-- WORK INSTRUCTION --
Within the data that follows, set down exactly the lines from the one containing "Lemma kept_spec prefix" through the one containing "eq_refl)))) as [t Ht].", both ends included.

(MATERIAL FOR THE TASK Opens)

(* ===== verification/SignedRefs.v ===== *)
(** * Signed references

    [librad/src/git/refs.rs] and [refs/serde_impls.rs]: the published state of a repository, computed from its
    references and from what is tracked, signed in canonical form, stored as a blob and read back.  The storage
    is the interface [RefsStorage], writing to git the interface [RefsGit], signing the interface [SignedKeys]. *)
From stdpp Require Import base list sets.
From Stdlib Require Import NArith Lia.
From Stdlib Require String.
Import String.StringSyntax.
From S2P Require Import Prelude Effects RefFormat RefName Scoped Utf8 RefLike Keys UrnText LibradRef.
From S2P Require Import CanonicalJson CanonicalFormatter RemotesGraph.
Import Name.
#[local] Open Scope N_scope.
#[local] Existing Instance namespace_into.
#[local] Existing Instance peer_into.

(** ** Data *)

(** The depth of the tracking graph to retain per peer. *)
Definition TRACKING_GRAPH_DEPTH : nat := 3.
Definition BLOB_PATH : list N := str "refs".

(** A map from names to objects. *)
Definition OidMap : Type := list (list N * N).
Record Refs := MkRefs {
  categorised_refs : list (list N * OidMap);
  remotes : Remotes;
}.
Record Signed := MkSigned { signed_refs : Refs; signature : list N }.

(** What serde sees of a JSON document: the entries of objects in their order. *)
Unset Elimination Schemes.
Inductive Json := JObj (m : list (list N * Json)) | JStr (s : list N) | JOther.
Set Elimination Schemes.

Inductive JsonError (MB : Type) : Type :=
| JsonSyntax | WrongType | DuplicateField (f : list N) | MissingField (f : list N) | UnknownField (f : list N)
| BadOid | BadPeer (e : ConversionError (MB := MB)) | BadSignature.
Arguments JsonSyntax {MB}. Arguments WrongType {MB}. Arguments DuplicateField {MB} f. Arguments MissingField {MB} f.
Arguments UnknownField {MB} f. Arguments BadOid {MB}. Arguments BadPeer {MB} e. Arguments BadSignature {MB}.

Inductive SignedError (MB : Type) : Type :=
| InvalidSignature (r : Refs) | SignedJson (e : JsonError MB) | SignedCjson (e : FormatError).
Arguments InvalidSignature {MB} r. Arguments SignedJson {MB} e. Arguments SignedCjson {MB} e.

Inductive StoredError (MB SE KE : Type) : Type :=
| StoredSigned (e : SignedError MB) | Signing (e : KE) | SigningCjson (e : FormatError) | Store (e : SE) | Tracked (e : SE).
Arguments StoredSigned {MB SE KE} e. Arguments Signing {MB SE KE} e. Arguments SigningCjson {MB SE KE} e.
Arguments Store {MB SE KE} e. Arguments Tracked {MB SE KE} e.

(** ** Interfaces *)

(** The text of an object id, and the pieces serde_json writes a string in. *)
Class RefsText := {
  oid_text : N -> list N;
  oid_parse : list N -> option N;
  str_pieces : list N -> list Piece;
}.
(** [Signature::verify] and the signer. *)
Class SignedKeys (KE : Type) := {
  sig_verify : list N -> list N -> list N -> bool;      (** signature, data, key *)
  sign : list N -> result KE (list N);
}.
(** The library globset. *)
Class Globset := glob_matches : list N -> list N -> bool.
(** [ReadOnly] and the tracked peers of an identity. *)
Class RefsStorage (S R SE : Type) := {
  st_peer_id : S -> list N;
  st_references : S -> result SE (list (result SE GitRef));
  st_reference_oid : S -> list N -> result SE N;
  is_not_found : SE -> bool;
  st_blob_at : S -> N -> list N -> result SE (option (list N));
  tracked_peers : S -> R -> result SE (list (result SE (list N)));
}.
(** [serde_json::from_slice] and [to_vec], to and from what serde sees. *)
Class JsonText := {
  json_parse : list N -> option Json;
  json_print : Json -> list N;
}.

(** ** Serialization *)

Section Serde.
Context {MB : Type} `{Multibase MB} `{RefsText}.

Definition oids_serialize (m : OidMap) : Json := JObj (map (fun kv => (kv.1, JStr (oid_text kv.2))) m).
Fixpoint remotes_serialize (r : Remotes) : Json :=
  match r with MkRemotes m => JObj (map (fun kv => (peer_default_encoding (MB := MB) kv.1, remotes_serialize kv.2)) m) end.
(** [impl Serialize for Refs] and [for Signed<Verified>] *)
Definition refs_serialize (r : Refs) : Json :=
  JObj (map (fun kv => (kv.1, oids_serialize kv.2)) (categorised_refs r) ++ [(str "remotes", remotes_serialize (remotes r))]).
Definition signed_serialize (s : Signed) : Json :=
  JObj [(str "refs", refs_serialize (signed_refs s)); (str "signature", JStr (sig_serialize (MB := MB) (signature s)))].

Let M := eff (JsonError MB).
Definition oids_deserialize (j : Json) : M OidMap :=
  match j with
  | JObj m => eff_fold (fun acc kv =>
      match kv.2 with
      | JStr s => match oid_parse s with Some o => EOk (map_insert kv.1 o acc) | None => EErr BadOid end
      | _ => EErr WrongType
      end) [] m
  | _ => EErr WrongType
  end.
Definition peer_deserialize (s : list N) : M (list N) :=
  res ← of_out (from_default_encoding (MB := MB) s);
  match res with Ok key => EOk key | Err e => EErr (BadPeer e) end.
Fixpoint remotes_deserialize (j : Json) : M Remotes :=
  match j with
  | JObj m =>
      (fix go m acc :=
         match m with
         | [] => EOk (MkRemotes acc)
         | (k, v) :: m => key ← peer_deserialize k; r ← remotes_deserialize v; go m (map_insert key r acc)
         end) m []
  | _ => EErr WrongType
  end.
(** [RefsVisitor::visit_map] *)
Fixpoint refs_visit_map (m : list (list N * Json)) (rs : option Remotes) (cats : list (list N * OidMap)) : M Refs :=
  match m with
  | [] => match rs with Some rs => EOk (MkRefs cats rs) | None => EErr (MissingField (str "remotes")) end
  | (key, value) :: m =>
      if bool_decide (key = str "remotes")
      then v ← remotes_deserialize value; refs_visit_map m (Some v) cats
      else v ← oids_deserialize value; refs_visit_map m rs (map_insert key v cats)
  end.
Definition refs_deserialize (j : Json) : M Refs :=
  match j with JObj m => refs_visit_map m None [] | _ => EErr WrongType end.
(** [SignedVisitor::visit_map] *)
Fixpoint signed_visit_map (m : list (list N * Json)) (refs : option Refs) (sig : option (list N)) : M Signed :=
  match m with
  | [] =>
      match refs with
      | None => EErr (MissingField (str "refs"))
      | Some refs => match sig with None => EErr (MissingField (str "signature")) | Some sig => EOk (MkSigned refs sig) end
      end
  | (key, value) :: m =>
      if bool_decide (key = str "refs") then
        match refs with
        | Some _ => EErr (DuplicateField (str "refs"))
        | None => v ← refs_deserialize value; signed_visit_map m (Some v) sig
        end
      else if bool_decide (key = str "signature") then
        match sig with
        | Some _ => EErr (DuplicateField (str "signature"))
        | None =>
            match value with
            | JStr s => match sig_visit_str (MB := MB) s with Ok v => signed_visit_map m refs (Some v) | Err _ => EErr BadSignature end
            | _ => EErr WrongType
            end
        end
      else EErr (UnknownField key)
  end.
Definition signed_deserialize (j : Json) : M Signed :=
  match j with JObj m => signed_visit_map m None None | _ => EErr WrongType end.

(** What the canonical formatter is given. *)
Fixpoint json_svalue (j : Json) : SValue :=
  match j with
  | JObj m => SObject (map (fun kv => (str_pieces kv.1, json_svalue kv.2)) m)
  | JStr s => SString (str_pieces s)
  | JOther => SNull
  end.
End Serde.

(MATERIAL FOR THE TASK Closes)
(MATERIAL FOR THE TASK Opens)

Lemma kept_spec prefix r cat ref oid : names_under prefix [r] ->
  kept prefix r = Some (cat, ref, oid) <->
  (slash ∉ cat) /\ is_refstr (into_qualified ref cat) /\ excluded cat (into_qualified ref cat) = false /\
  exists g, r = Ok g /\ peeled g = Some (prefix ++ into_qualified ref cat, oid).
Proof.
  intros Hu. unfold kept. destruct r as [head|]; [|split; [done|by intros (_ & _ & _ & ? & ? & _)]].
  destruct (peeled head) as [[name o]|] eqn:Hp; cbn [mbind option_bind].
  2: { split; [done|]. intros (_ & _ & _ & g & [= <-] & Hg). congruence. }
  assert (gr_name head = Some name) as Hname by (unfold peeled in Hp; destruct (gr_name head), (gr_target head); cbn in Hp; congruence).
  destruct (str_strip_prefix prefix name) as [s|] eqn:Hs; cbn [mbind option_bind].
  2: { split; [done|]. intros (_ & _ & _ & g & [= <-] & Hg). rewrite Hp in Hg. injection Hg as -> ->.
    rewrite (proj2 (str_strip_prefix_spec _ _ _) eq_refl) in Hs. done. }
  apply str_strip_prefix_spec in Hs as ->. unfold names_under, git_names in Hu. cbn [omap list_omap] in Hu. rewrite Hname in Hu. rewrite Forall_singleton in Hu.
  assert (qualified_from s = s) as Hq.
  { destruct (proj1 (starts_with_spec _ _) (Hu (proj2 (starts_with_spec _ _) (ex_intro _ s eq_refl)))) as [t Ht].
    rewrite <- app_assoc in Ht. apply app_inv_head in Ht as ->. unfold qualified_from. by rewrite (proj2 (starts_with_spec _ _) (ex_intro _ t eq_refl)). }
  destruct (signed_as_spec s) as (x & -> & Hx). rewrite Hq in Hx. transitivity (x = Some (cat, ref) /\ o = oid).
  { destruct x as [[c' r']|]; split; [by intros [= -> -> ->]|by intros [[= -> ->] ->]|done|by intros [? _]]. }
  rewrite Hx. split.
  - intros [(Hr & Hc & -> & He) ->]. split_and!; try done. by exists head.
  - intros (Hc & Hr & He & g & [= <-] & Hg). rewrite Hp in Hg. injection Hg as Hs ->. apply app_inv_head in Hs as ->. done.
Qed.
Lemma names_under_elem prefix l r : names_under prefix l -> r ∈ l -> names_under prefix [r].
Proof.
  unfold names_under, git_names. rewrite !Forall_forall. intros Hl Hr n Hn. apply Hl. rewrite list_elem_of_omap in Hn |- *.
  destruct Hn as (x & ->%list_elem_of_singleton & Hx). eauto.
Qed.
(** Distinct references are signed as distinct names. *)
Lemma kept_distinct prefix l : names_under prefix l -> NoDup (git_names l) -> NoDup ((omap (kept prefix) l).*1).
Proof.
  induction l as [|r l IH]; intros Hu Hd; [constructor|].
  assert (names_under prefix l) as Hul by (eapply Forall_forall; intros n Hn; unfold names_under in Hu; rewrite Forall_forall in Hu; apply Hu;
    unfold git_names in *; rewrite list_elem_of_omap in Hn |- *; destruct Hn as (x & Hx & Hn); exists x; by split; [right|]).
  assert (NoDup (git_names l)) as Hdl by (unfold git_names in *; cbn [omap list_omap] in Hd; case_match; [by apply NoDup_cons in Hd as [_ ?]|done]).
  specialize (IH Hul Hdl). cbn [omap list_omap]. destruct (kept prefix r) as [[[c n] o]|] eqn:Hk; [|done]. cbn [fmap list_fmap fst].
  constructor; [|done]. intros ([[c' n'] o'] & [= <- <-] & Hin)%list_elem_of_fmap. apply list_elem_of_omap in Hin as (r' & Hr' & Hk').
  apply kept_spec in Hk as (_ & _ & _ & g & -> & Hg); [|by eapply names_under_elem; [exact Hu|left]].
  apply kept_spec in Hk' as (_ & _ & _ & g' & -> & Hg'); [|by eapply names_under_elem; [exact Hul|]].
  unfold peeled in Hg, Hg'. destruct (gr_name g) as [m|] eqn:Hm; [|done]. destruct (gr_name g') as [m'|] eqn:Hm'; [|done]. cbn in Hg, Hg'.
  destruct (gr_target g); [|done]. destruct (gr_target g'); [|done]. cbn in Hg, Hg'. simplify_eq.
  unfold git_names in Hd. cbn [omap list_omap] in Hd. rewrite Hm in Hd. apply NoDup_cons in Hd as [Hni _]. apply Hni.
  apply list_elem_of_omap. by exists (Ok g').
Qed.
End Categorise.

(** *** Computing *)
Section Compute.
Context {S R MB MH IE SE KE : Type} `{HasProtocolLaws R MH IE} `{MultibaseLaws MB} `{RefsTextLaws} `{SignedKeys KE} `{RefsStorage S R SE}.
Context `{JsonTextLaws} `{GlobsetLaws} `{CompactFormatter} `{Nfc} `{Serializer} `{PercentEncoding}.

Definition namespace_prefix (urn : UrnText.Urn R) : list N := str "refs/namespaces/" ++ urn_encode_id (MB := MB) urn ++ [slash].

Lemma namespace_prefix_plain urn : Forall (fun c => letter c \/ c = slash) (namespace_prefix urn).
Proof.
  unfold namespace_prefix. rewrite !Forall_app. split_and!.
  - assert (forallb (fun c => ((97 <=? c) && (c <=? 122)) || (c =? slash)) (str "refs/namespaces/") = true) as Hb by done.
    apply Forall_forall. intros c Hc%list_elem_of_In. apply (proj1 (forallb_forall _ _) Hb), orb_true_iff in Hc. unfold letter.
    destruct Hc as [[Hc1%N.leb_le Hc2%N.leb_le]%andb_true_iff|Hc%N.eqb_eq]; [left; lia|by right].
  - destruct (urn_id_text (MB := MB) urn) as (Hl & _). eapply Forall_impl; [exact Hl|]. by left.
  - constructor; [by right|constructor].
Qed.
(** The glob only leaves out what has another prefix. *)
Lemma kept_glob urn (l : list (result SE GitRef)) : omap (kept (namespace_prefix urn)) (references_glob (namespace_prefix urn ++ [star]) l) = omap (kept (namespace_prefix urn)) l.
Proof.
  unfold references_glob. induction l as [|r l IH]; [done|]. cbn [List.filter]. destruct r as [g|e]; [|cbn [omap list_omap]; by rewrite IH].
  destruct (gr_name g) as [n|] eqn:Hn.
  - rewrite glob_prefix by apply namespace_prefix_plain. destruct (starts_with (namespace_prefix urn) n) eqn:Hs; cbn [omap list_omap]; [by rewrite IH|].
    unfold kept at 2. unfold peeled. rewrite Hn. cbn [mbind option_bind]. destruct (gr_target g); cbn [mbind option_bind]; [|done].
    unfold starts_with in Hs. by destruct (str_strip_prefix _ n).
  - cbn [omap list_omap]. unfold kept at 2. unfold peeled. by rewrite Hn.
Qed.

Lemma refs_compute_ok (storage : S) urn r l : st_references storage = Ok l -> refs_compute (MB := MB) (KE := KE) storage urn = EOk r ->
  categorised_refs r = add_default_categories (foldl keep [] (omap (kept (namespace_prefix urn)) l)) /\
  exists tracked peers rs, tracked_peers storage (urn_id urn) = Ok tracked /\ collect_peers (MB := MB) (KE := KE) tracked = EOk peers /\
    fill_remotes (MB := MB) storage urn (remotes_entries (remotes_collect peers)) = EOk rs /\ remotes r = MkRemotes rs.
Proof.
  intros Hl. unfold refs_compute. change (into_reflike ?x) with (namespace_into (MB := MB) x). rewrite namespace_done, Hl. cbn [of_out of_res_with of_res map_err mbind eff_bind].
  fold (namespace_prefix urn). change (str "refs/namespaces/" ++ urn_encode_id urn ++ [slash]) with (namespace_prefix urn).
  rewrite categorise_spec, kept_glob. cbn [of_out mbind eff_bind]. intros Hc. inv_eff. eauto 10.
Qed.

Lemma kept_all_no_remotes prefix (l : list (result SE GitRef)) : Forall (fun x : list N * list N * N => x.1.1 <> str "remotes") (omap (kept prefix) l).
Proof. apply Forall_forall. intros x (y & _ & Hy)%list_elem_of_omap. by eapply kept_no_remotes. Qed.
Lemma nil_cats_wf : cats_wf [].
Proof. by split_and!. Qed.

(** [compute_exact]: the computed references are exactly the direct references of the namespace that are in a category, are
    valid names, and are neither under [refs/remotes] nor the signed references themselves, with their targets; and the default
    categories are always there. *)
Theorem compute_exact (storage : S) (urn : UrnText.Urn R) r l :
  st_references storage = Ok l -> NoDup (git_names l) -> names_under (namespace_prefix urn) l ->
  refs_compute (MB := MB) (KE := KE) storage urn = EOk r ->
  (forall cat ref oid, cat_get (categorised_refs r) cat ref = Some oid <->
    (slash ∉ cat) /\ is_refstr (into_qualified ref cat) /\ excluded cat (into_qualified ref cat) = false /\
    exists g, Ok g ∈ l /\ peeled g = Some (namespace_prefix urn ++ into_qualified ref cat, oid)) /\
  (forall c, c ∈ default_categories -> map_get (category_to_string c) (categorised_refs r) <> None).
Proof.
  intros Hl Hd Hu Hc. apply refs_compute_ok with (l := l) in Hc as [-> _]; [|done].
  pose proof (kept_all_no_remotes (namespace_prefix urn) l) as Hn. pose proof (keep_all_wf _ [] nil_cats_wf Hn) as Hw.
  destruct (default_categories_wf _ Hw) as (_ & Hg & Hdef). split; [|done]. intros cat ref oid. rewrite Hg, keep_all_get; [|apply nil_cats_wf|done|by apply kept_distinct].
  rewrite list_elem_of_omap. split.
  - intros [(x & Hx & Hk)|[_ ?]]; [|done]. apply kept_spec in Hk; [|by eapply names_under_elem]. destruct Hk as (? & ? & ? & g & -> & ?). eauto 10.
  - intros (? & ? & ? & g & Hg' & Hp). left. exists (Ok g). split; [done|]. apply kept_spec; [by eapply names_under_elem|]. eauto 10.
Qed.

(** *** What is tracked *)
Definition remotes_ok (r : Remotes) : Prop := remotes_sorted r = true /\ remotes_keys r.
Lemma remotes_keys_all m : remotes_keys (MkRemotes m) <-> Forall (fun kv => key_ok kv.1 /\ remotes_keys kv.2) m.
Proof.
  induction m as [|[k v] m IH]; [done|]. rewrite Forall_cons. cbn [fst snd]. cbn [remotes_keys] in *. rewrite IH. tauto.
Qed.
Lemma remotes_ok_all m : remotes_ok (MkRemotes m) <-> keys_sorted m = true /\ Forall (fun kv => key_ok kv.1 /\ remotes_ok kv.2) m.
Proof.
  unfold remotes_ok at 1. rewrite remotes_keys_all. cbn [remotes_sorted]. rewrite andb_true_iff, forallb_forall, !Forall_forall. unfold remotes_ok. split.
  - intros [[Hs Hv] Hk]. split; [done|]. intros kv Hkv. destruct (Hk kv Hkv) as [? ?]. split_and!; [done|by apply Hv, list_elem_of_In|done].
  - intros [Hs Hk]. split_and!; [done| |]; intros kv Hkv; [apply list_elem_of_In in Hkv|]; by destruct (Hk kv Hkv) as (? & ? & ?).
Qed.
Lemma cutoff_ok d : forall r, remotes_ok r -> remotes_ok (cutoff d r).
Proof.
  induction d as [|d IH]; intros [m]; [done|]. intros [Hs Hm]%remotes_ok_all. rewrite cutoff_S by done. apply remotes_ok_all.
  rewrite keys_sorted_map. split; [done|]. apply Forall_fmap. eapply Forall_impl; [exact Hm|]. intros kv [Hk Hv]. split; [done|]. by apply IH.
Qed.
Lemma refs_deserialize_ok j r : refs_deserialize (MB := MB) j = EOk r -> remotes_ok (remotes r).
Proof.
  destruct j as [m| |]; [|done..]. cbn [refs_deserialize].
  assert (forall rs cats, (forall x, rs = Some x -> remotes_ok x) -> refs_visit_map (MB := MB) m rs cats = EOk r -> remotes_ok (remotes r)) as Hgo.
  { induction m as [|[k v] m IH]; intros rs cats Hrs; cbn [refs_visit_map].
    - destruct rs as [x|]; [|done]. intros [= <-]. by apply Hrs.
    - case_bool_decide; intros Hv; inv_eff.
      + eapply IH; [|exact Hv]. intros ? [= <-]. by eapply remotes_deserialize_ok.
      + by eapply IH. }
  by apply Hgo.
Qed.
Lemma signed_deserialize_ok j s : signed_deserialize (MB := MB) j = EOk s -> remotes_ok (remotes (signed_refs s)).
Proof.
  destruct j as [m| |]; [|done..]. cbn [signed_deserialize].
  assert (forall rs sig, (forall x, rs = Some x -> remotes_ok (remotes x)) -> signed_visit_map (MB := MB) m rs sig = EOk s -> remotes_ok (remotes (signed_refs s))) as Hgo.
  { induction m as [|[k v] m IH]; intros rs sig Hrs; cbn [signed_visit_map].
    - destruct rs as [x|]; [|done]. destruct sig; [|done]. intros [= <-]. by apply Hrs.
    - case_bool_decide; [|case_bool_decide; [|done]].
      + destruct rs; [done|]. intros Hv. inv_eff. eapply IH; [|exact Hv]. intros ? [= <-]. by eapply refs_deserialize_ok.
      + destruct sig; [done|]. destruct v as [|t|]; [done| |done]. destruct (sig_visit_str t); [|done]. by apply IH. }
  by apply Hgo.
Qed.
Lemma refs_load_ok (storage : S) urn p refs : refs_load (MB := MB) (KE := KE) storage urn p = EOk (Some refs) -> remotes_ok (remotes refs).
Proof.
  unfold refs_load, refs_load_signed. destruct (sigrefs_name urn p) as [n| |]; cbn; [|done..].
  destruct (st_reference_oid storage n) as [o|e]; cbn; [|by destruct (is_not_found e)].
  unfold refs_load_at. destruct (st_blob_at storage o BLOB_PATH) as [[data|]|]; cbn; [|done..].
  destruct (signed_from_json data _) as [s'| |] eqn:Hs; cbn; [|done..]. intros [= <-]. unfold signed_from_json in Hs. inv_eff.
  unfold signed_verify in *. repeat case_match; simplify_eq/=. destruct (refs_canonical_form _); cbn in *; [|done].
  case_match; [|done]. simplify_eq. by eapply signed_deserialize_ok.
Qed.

(MATERIAL FOR THE TASK Closes)

-- FINISHED TASK --
Lemma kept_spec prefix r cat ref oid : names_under prefix [r] ->
  kept prefix r = Some (cat, ref, oid) <->
  (slash ∉ cat) /\ is_refstr (into_qualified ref cat) /\ excluded cat (into_qualified ref cat) = false /\
  exists g, r = Ok g /\ peeled g = Some (prefix ++ into_qualified ref cat, oid).
Proof.
  intros Hu. unfold kept. destruct r as [head|]; [|split; [done|by intros (_ & _ & _ & ? & ? & _)]].
  destruct (peeled head) as [[name o]|] eqn:Hp; cbn [mbind option_bind].
  2: { split; [done|]. intros (_ & _ & _ & g & [= <-] & Hg). congruence. }
  assert (gr_name head = Some name) as Hname by (unfold peeled in Hp; destruct (gr_name head), (gr_target head); cbn in Hp; congruence).
  destruct (str_strip_prefix prefix name) as [s|] eqn:Hs; cbn [mbind option_bind].
  2: { split; [done|]. intros (_ & _ & _ & g & [= <-] & Hg). rewrite Hp in Hg. injection Hg as -> ->.
    rewrite (proj2 (str_strip_prefix_spec _ _ _) eq_refl) in Hs. done. }
  apply str_strip_prefix_spec in Hs as ->. unfold names_under, git_names in Hu. cbn [omap list_omap] in Hu. rewrite Hname in Hu. rewrite Forall_singleton in Hu.
  assert (qualified_from s = s) as Hq.
  { destruct (proj1 (starts_with_spec _ _) (Hu (proj2 (starts_with_spec _ _) (ex_intro _ s eq_refl)))) as [t Ht].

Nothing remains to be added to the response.